BEGIN Data provided
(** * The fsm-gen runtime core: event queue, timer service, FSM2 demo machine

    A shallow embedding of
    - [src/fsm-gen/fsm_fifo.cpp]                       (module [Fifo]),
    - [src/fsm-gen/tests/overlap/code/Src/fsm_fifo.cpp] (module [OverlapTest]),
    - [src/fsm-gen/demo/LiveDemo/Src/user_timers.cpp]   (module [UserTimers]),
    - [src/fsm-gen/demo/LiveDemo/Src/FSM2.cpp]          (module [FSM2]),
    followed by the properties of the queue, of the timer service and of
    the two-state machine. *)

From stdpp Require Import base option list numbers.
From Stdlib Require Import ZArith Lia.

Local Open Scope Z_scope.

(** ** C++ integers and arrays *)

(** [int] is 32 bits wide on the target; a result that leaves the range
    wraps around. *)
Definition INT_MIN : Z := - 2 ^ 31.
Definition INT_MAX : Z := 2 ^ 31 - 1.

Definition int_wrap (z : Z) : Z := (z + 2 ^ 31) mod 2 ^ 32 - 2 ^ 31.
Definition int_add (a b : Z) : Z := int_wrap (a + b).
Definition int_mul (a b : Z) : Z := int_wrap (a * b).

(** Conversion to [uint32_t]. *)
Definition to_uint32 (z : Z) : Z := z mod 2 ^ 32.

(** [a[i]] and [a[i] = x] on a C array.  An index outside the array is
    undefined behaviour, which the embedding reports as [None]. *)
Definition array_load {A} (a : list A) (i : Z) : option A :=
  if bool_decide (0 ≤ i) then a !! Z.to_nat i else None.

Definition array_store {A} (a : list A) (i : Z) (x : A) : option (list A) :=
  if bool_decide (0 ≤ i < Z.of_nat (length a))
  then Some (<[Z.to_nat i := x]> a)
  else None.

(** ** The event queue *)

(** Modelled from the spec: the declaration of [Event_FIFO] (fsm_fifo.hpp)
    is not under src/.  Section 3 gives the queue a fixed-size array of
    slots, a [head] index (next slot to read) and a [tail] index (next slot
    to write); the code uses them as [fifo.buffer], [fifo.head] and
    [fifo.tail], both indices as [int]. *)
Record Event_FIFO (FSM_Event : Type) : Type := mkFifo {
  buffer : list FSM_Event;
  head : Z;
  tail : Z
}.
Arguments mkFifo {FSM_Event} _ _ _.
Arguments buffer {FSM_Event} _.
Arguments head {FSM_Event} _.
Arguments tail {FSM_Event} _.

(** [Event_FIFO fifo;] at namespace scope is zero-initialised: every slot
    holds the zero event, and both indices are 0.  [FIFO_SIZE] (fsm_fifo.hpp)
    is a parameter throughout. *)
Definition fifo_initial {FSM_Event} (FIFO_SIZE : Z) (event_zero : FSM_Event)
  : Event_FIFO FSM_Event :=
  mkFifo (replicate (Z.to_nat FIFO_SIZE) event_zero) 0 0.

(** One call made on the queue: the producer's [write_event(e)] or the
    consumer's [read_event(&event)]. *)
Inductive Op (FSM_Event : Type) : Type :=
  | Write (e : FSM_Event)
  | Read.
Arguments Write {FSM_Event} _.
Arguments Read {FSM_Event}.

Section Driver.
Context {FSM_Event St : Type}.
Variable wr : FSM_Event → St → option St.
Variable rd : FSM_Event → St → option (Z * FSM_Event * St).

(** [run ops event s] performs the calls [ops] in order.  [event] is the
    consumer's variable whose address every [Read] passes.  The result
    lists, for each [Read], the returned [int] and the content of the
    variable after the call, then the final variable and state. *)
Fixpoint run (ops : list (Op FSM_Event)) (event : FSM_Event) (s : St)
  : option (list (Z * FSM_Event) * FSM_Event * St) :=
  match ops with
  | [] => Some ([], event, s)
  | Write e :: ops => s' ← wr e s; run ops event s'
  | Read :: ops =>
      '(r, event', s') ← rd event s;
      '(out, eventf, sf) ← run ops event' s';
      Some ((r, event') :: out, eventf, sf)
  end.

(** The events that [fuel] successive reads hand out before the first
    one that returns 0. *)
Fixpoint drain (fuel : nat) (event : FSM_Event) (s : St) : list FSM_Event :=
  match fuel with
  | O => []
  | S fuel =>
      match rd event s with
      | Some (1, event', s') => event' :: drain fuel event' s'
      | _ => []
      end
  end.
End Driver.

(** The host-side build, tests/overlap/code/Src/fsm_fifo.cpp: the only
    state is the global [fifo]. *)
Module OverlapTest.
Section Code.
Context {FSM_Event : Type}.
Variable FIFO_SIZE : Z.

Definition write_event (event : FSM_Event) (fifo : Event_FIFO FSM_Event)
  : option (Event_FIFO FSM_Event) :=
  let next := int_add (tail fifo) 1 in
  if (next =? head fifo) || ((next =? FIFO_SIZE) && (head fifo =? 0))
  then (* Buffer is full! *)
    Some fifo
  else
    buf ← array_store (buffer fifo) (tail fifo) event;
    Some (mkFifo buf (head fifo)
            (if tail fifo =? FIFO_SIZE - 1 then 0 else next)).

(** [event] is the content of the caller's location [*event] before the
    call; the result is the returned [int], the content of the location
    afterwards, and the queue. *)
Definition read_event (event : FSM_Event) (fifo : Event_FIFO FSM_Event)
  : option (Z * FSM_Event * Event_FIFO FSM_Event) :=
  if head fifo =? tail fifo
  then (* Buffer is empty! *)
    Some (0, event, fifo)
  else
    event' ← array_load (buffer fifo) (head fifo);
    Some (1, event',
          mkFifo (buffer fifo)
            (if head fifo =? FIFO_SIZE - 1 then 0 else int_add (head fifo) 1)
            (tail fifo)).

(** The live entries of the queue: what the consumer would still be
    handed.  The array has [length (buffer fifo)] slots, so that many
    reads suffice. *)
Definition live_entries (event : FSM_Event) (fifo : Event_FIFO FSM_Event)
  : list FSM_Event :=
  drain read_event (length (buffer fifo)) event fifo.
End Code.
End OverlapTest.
END Data provided
BEGIN Data provided
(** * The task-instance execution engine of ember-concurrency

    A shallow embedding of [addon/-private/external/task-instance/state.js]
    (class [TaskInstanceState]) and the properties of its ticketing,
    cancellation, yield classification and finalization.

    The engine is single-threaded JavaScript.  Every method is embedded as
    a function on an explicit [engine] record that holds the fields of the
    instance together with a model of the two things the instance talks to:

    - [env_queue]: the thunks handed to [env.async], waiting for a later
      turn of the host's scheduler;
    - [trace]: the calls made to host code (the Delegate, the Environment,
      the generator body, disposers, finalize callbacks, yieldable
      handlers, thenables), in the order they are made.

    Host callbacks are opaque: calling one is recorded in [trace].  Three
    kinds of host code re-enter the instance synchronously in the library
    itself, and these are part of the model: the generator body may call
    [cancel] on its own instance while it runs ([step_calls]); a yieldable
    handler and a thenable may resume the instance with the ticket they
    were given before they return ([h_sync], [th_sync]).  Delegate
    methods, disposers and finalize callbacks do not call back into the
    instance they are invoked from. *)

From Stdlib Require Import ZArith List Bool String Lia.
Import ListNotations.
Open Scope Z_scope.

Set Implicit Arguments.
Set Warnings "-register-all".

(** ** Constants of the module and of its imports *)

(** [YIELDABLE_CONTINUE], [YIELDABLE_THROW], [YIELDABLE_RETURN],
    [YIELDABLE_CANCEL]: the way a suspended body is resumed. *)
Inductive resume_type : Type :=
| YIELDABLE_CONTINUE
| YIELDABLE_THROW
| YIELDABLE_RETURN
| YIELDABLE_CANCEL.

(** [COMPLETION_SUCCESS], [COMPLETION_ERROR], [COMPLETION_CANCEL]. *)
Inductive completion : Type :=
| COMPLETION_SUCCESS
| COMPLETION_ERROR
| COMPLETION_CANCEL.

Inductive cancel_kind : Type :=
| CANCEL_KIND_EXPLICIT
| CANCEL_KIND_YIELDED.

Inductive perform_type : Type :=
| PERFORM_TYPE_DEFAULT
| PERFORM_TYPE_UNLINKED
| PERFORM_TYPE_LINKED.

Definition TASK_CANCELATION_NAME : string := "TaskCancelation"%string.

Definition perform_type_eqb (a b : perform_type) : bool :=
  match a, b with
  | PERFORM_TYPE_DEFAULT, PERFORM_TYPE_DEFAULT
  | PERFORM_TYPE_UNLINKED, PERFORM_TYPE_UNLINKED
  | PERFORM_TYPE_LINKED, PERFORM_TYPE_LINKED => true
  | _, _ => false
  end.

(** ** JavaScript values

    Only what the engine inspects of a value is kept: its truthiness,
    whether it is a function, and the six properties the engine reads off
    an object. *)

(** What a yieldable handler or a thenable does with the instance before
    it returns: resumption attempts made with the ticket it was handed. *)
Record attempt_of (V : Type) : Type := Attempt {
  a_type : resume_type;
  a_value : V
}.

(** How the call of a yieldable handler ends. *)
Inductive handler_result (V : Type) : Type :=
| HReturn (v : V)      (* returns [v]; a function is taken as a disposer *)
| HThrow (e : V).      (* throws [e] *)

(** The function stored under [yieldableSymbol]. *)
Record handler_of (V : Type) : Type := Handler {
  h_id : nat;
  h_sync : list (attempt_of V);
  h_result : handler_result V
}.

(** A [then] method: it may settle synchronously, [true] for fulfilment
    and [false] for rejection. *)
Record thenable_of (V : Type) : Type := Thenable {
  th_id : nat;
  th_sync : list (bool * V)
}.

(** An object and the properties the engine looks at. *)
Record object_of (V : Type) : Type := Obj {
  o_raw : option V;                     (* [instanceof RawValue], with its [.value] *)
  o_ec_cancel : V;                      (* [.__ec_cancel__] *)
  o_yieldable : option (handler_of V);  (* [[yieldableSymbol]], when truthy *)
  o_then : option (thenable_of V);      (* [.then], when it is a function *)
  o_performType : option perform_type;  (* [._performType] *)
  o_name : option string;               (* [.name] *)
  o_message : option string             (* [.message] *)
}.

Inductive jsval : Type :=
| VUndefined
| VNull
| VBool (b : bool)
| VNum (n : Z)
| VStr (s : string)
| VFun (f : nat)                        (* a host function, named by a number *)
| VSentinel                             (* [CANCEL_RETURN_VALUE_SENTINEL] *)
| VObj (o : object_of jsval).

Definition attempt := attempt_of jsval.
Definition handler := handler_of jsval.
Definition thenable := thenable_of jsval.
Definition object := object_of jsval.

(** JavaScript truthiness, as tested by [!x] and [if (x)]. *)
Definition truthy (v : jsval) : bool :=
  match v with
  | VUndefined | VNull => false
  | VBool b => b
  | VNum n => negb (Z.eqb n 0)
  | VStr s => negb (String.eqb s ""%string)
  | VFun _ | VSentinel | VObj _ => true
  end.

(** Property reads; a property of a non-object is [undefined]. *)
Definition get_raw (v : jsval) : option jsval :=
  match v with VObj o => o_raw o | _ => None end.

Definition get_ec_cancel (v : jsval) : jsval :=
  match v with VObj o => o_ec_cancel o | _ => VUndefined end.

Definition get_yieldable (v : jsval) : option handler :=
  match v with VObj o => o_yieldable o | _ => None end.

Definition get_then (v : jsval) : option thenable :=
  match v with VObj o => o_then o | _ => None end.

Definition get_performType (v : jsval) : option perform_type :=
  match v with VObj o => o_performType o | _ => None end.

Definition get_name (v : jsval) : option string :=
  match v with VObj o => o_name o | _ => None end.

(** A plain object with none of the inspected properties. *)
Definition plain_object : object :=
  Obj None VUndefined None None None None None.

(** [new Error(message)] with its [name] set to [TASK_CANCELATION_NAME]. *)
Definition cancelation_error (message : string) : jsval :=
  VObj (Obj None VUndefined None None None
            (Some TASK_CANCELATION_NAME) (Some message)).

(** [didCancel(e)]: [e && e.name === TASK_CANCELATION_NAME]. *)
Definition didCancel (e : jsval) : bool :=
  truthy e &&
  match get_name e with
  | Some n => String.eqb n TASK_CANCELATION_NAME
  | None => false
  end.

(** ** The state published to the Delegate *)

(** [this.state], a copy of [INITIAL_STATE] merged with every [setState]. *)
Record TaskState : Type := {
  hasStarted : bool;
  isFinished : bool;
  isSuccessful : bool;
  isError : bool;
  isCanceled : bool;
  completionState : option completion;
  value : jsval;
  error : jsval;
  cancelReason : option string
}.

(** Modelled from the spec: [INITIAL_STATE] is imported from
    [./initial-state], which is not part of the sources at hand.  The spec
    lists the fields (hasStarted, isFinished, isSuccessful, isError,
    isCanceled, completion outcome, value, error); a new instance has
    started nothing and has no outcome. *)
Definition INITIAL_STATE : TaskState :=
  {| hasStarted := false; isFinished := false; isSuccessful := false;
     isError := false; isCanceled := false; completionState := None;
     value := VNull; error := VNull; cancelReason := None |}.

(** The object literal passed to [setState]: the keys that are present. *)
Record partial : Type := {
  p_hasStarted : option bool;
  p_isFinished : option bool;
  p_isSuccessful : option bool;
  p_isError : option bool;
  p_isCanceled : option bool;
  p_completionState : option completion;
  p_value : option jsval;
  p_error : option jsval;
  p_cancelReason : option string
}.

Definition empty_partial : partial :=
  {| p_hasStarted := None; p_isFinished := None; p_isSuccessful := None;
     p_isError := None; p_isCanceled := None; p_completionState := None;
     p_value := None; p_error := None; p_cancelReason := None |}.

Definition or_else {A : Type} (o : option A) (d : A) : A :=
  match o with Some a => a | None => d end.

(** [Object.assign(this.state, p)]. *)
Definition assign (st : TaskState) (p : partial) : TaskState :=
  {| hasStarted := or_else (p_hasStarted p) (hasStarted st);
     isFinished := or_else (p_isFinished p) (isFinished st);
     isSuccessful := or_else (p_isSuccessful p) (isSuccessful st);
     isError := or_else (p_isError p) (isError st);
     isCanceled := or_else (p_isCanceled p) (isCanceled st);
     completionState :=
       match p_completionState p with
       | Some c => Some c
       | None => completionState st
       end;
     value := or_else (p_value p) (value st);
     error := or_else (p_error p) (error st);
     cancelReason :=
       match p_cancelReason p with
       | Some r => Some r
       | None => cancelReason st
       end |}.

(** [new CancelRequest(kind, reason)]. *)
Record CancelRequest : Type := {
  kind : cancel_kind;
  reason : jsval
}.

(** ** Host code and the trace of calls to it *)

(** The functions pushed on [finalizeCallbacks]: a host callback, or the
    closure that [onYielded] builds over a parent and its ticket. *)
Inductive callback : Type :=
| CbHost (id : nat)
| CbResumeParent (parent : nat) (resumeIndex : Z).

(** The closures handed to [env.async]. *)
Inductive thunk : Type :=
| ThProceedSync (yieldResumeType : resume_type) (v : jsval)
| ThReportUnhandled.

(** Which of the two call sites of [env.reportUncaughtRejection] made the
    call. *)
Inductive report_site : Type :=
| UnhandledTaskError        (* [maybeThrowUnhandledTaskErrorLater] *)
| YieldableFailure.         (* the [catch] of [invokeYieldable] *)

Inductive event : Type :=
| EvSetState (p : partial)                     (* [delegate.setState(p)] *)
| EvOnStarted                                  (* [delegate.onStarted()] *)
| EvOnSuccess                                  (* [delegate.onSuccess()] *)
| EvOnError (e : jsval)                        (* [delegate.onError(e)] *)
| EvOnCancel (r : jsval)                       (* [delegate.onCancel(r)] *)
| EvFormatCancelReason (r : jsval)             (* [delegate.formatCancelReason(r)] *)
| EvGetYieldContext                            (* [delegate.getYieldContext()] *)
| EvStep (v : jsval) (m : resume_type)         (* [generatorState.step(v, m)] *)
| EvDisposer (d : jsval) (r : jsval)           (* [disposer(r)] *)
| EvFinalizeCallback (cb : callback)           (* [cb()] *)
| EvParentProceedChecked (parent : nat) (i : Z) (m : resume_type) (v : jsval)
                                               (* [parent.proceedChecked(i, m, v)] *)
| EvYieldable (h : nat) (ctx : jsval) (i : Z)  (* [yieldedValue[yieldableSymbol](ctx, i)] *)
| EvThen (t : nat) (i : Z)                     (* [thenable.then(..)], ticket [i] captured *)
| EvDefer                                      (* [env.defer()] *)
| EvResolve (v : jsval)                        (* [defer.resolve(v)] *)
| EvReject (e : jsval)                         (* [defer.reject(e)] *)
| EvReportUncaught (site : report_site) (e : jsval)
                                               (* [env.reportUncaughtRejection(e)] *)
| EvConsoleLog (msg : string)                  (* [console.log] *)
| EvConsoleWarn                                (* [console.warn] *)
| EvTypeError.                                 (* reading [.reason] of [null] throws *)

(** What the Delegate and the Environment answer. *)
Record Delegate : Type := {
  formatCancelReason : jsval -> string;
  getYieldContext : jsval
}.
END Data provided
__Exercise goal__: The stretch of entries above that starts with the line containing "value := or_else (p_value p) (value st);" and goes on through the line containing "(** The functions" is to be transcribed exactly, and no other line is to be transcribed.

__Result of this exercise__:
     value := or_else (p_value p) (value st);
     error := or_else (p_error p) (error st);
     cancelReason :=
       match p_cancelReason p with
       | Some r => Some r
       | None => cancelReason st
       end |}.

(** [new CancelRequest(kind, reason)]. *)
Record CancelRequest : Type := {
  kind : cancel_kind;
  reason : jsval
}.

(** ** Host code and the trace of calls to it *)

(** The functions pushed on [finalizeCallbacks]: a host callback, or the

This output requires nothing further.